Summer Camp is a Jewish Tradition
My wife and I got up early, packed our car with trunks, suitcases, plastic drawers, and sleeping bags, and drove our two daughters to Jewish summer camp. Actually, first we stopped outside the gates to wait in line with a hundred or so other cars. The “gate opening” tradition is a long one at our camp. People get there up to three hours early and wait in 95 degree heat to drop their kids off. The kids walk up and down the rural road reconnecting with old friends from summers past; many of the parents who are alumni do the same.
Finally, at 11 am, the gates are opened, we receive our cabin assignments, and we help move our kids into their bunks and cubbies. As soon as we help them unpack, we are encouraged to hit the road, so the “magic” of camp can start.

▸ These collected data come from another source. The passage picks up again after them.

(* ===== verification/Frontend.v ===== *)
(** * Frontend: the console in the run loop

    The guest's console where the main loop of sim/henry_tb.cpp serves it: bytes typed
    into the SCC (--rx, RXSCRIPT) before the clock edge, the byte drained after it to
    stdout, to the monitor's client, to the crash detector with its USRETLOG marks
    ([usret_mark]) and to the script, then the retirement block's USRETLOG records.  The
    drained byte of a cycle is an input, like what the RTL shows.  What the monitor and
    the console write to the socket is one stream, [front_cycle]'s [list Z]. *)
From S2P Require Import Prelude Printf AddressMap GuestMem MemBus Checkpoint StoreCheck TlbMirror Checker Scsi Monitor Mipsmon Session Console Retire Cosim Verdict Gates MainLoop Recorders.

(** The lines on stderr. *)
Inductive console_line :=
  | UsrMark (be : bool) (n cyc : Z)
  | BeSignal (cyc retired : Z) | BeCrash (cyc retired : Z)
  | RxTyping (step : nat).
(** The console's part of the loop's state, and [g_usr_fp]'s file with [g_usr_n]. *)
Record tty := Tty {
  t_con : console; t_watch : watch; t_stdout : list Z; t_typed : list typed_byte;
  t_usr : list Z; t_usr_n : Z; t_err : list console_line }.

Section Frontend.
Context {R Disk RingSt : Type}.
Variable execMips : iss R -> iss R * list store_rec.
Variable raise_int : iss R -> Z -> Z -> iss R.
Variable last_ld_va : iss R -> Z.
Variable apply_tlb_write : iss R -> pend_tlb_t -> iss R.
Variable scsi_service_run : scsi_req -> Disk -> list Z -> scsi_rsp * list Z * bool * Z.
Variable block_write : Z -> list Z -> Disk -> Disk.
Variable stage_read : RingSt * mem -> list Z -> Z -> RingSt * mem.
Variable ring_poll : RingSt * mem -> Z -> option scsi_cqe * (RingSt * mem).
Variable read_wr : RingSt * mem -> nat -> list Z * (RingSt * mem).
Variable host_poll : Z -> RingSt * mem -> RingSt * mem.
Variables st_ok tgt_good : Z.
Variables checker no_mapskip no_sc_stop scsihash disk_ok : bool.
Variables gprchk gprchk_poison sc_max : Z.
Variable ck : option cp_header.
Variable bc : cfg.
Variables max_cyc max_icnt NO_RETIRE_LIMIT g_save_at preamble_pc : Z.
Variable verify : bool.
(** --rx, RXSCRIPT, USRETLOG with USRETLOG_KERNEL. *)
Variable rx_bytes : list Z.
Variable steps : list rxstep_t.
Variables usr_on g_usr_kernel : bool.
Abbreviation st := (@main R Disk RingSt).
Abbreviation check := (chk_section execMips raise_int last_ld_va apply_tlb_write checker no_mapskip no_sc_stop gprchk
  gprchk_poison sc_max ck).
Abbreviation services := (service_section scsi_service_run block_write stage_read ring_poll read_wr host_poll st_ok tgt_good scsihash disk_ok).
(** * utm-manager: the cookie store and the UTM attribution engine

    A shallow embedding of [src/utils/cookie.ts], [src/utm.ts] and of the
    package entry point [src/index.ts] (it imports ["./utils/cookie"] and
    exports [configureAttribution], [saveUTMs], [getUTM] and [getUTMs]),
    followed by the properties of the specification that were checked
    against them.

    Conventions of the embedding.
    - A JavaScript string is a [string]: the sequence of bytes of its UTF-8
      encoding (the strings the program handles are well-formed Unicode).
    - A JavaScript number holding a count of days or of milliseconds is an
      integer of [Z].
    - [undefined] and [null] are [None]; an object key that may be missing
      from a [Partial<...>] argument is an outer [option].
    - Module-level [let]/[const] bindings that are mutated ([memoryStorage],
      [currentConfig]) and the host objects the code touches
      ([Date.now()], [document.cookie], [console.error]) are fields of an
      explicit state record that every operation threads through.
    - [setCookie] and [removeCookie] are modelled in a host in which an
      assignment to [document.cookie] completes normally; for
      [areCookiesEnabled], whose [try] is there for a host in which it
      throws, the setter of the host is an argument. The attribution
      callback is a function of its two arguments that returns a string or
      throws. *)

From Stdlib Require Import ZArith Ascii String List Bool Lia.
From Stdlib Require Import DecimalString.
From stdpp Require Import gmap strings.

Open Scope Z_scope.

(** ** The parts of the JavaScript platform that the program calls *)

Module JS.

(** The outcome of evaluating a call: a value, or a thrown error (we keep
    the error's message). *)
Inductive completion (A : Type) : Type :=
| Normal (a : A)
| Throw (message : string).
Arguments Normal {A} a.
Arguments Throw {A} message.

(** Stateful computations that may throw; the state survives a throw, as it
    does in JavaScript. *)
Definition M (S A : Type) : Type := S -> completion A * S.

Definition ret {S A} (a : A) : M S A := fun s => (Normal a, s).

Definition throw {S A} (message : string) : M S A := fun s => (Throw message, s).

Definition bind {S A B} (m : M S A) (k : A -> M S B) : M S B :=
  fun s =>
    match m s with
    | (Normal a, s') => k a s'
    | (Throw e, s') => (Throw e, s')
    end.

I suspect this experience is quite common for parents who send their kids to summer camp, but there is something about the camp my kids attend, URJ Henry S. Jacobs Camp, located in Utica, MS, that makes it rather unique. For many of the kids “walking the line” on this hot summer morning, the friends they reunite with make up most, if not all, of their Jewish social life. My two daughters are the only Jewish kids in their classes at school, and most all of their friends at home are non-Jewish. In places like Jackson, MS, where we live, and other places across the Deep South – like Hot Springs, AR, Shreveport, LA, and Mobile, LA, where many Jacobs campers come from – this is not uncommon. Each summer, my daughters look forward to experiencing the immersive Jewish social environment of the camp. For 60-plus years, the Reform Jewish Movement’s summer camps have helped make sure that Jewish kids become Jewish adults by helping to instill in them a love of Judaism and Jewish community – something we don’t take for granted down here.

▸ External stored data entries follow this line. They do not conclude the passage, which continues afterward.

(** * Treasury package generator: a shallow embedding of [generator.py]

    The development follows the class [TreasuryPackageGenerator]:
    the Formatter ([format_date_written], [number_to_words],
    [_digit_words]), the Replacement-Map Builder ([prepare_replacements]),
    the Substitution Engine ([replace_text_in_file]) and the batch loop of
    [generate_package]; then the Document Processor ([process_docx_xml]) and
    the conversion, merge and archive steps of [generate_full_package].

    Modelling conventions.
    - Python [str] is [string]; text is taken to be 7-bit ASCII, so that
      [len] is [String.length] and [upper]/[lower] act on the letters a-z/A-Z
      only.
    - Python [int] is [Z]; [//] and [%] with a positive divisor are [Z.div]
      and [Z.modulo].
    - A Python exception is a value [Raise e] of the type [result].
    - A [dict] is an association list in insertion order (the order in which
      Python iterates it).
    - The library functions follow CPython on a POSIX platform with the C
      locale: [strptime] through its regular expression, [strftime] with
      English month names, [os.path.join] on slash-separated paths. *)

From Stdlib Require Import ZArith List String Ascii Bool Lia.
From Stdlib Require Import Permutation Sorted DecimalString.
From Stdlib Require OrdersEx.
Import ListNotations.

Open Scope string_scope.
Open Scope Z_scope.

(** ** Exceptions *)

Inductive PyError : Set :=
| ValueError
| IndexError
| OverflowError
| RecursionError.

Inductive result (A : Type) : Type :=
| Ok (a : A)
| Raise (e : PyError).

Arguments Ok {A} a.
Arguments Raise {A} e.

Definition bind {A B : Type} (r : result A) (f : A -> result B) : result B :=
  match r with
  | Ok a => f a
  | Raise e => Raise e
  end.

Notation "x <- r ;; k" := (bind r (fun x => k))
  (at level 61, r at next level, right associativity).

(** ** Python string primitives *)

Module PyStr.

Definition is_empty (s : string) : bool :=
  match s with
  | EmptyString => true
  | String _ _ => false
  end.

(** Truthiness of a string: [if s:] *)
Definition truthy (s : string) : bool := negb (is_empty s).

Definition code (c : ascii) : Z := Z.of_nat (nat_of_ascii c).

Definition chr (z : Z) : ascii := ascii_of_nat (Z.to_nat z).

Definition upper_char (c : ascii) : ascii :=
  if (97 <=? code c) && (code c <=? 122) then chr (code c - 32) else c.

Definition lower_char (c : ascii) : ascii :=
  if (65 <=? code c) && (code c <=? 90) then chr (code c + 32) else c.

Fixpoint map_chars (f : ascii -> ascii) (s : string) : string :=
  match s with
  | EmptyString => EmptyString
  | String c s' => String (f c) (map_chars f s')
  end.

This function is no accident. Jewish summer camp provides an immersive Jewish community and peer group for campers. In this setting, campers experience joy, develop self-confidence, build skills, and forge connections, all reinforced by Jewish values and peers. Learn more about the top reasons families send their kids to Jewish camp.
Our forbearers built Jacobs Camp with the dream of providing a Jewish environment for the next generations of Jews in the Deep South. My children are now part of that generation. While much has changed in the Jewish South over the past 43 years since our camp opened, the challenge of raising Jewish children in an overwhelmingly Christian environment with little in the way of a Jewish peer group remains. And so each summer we continue the ritual of labeling shirts and shorts, pulling trunks out of the attic, packing the car, and walking up and down the line, eagerly waiting for the gates to open.
Dr. Stuart Rockoff is a historian for the Goldring/Woldenberg Institute for Southern Jewish Life.